▸ About this exercise
If a line below contains the string "intros", return that line.

▸ Records provided
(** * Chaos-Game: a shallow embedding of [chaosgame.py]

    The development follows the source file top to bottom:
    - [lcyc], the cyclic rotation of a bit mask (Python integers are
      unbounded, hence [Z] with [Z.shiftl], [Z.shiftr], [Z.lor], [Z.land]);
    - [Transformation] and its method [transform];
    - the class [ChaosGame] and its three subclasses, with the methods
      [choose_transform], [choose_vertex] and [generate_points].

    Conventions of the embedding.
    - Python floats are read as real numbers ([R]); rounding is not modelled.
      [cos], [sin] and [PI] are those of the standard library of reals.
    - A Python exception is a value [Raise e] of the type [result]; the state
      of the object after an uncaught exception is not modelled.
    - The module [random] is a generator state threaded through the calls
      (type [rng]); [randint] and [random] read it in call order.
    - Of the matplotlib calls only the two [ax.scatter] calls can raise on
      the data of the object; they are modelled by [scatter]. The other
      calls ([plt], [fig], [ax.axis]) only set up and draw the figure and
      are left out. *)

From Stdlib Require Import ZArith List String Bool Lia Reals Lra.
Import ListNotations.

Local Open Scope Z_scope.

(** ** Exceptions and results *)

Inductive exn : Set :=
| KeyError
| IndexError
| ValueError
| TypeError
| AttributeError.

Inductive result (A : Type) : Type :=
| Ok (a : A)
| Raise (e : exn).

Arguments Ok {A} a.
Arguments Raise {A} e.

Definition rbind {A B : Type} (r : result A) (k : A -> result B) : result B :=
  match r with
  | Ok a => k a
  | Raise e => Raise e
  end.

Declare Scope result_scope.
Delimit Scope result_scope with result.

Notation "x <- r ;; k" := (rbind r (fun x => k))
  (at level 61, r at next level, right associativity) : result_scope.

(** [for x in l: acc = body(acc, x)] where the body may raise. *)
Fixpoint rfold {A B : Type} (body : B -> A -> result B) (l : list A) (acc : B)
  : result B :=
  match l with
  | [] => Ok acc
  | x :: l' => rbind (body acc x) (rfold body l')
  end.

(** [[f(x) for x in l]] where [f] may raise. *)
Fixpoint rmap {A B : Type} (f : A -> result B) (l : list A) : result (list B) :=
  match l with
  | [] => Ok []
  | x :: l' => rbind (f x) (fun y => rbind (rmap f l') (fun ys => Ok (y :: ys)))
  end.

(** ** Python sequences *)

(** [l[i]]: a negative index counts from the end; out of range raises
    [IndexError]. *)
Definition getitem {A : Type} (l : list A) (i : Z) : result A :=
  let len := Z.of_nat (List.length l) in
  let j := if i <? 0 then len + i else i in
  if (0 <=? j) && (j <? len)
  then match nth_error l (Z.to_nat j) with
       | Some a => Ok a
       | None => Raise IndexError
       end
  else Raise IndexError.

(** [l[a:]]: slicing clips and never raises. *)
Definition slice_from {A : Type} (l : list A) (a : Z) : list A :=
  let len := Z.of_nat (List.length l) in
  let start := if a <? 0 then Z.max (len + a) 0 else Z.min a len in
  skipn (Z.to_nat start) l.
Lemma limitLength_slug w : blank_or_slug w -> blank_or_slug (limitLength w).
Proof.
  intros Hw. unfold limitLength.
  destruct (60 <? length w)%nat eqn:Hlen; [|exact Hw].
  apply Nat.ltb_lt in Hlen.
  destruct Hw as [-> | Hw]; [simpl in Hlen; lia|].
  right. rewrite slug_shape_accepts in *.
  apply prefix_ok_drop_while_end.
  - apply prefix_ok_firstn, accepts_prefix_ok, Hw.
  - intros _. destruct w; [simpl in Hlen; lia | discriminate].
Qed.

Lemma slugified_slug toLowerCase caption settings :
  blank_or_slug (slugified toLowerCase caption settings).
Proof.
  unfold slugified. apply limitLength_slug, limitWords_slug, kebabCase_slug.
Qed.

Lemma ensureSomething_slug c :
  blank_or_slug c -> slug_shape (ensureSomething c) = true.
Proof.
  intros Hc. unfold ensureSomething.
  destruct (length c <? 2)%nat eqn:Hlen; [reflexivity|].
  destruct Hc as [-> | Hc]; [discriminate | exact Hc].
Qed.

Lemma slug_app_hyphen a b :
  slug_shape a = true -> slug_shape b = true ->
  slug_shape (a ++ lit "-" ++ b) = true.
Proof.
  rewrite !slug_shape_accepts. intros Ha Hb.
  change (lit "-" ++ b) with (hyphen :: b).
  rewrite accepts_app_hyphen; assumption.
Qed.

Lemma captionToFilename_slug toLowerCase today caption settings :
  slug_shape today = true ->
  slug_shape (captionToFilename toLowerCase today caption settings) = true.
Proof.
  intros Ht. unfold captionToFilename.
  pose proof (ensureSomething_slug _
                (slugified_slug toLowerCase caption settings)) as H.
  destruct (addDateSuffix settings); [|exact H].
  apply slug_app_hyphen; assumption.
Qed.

▸ Expected answer
  intros Hw. unfold limitLength.
  - intros _. destruct w; [simpl in Hlen; lia | discriminate].
  intros Hc. unfold ensureSomething.
  rewrite !slug_shape_accepts. intros Ha Hb.
  intros Ht. unfold captionToFilename.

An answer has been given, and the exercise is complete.